Plasticity and Functional Recovery of the Brain After Trauma

Plasticity: This describes the brain’s tendency to change and adapt as a result of experience and new learning. This generally involves the growth of new connections.

Synaptic Pruning: As we age, rarely-used connections are deleted and frequently-used connections are strengthened.

Maguire et al (2000): Studied brains of London taxi drivers that had taken the knowledge and found more volume grey matter in the posterior hippocampus (associated with spatial and navigational skills) than in a matched control group. There was also a positive correlation between time as a taxi driver and amount of matter.

Draganski et al (2006): Imaged the brains of medical students three months before and after their final exams. Learning-induced changes were seen to have occurred in the posterior hippocampus and the parietal cortex presumably as a result of the learning.

Negative Plasticity: Evidence shows prolonged drug use leads to poorer cognitive functioning later in life and 60-80% of amputees have been known to develop phantom limb syndrome thought to be due to cortical reorganisation in the somatosensory cortex that occurs as a result of limb loss.
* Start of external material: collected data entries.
Lemma filled_extra w v : blank w -> sendable v -> extra_of (customJson (filled w v)) = extra_of (customJson v).
Proof.
  intros Hb Hs. pose proof (proj1 (sd_extra v Hs)) as Hp. unfold filled. cbn [customJson].
  destruct (extra_of (customJson v)) as [|e t] eqn:E.
  - unfold extra_of. by rewrite (bl_custom w Hb).
  - unfold extra_of. cbn [fst snd andb]. rewrite (trim_id (json_stringify2 _)) by apply stringify_trimmed. rewrite json_parse_stringify by exact Hp.
    destruct (stringify_head (js "  ") [] (JObj (e :: t)) Hp) as (c & u & Ec & _). unfold json_stringify2. by rewrite Ec.
Qed.

Lemma field_pair {A} (x w : bool * A) (c : A -> bool) (g : A -> jstr * jv) : w.1 = false ->
  let y := either (x.1 && c x.2) (true, x.2) w in when (y.1 && c y.2) (g y.2) = when (x.1 && c x.2) (g x.2).
Proof. intros Hw. unfold either. destruct (x.1 && c x.2)%bool eqn:E; cbn [fst snd]; [by apply andb_true_iff in E as [_ ->]|by rewrite Hw]. Qed.

Lemma field_flag {A} (x w : bool * A) (g : A -> jstr * jv) : w.1 = false ->
  let y := either x.1 (true, x.2) w in when y.1 (g y.2) = when x.1 (g x.2).
Proof. intros Hw. unfold either. destruct x as [[] x]; cbn; [done|by rewrite Hw]. Qed.

Lemma field_seed v w : (seed w).1 = false -> (forall x, seed_number (seed v).2 = Some x -> seed_number (num_to_string x) = Some x) ->
  let y := either (seed_set v) (true, num_to_string (seed_value v)) (seed w) in
  when (y.1 && is_some (seed_number y.2)) (js "seed", JNum (nullish (seed_number y.2) nzero)) =
  when (seed_set v) (js "seed", JNum (seed_value v)).
Proof.
  intros Hw H. unfold either. destruct (seed_set v) eqn:E; cbn [fst snd]; [|by rewrite Hw].
  unfold seed_set, seed_value in *. destruct (seed_number (seed v).2) as [x|]; [|by rewrite andb_false_r in E].
  cbn [nullish]. by rewrite (H x).
Qed.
Age and Plasticity: Bezzola et al (2012) demonstrated how 40 hours of golf-training produced changes in the neural representations of movement in participants aged 40-60. With an fMRI the researchers based increase motor cortex activity in the novice golfers compared to a control group.

Functional Recovery: A form of plasticity. Following damage through trauma, the brain’s ability to redistribute or transfer functions usually performed by a damaged area(s) to other, undamaged area(s).

Brain During Recovery: Secondary neural pathways are activated to enable functioning to continue. This is supported by axonal sprouting, denervation hypersensitivity and recruitment of homologous areas.

Aconal Sprouting: The growth of new nerve endings which connect with other undamaged nerve cells to form new neuronal pathways.

Denervation Supersensitivity: This occurs when axons that do a similar job become aroused to a higher level to compensate for the ones that are lost. However, it can have the negative consequence of oversensitivuty such as pain.

Recruitment of Homologous Areas: Areas on the opposite side of the brain that are activated so that specific tasks can still be performed. For example, if the Broca’s area was damaged on the left side then the right side equivalent would carry out its functions. After a time, the functionality may return to the left.

Real-World Application: Understanding processes involved in plasticity has contributed to neurorehabilitation. For example, constraint-induced movement therapy is used with stroke patients whereby they repeatedly practise using the affected part of their body while the unaffected arm is restrained.

Cognitive Reserve: Recovery may be correlational to education. Schneider et al revealed that more time people with a brain injury had spent in education, the greater their chances of a disability-free recovery. 40% with DFS had more than 16 years education compared to 10% of those with less than 12 years.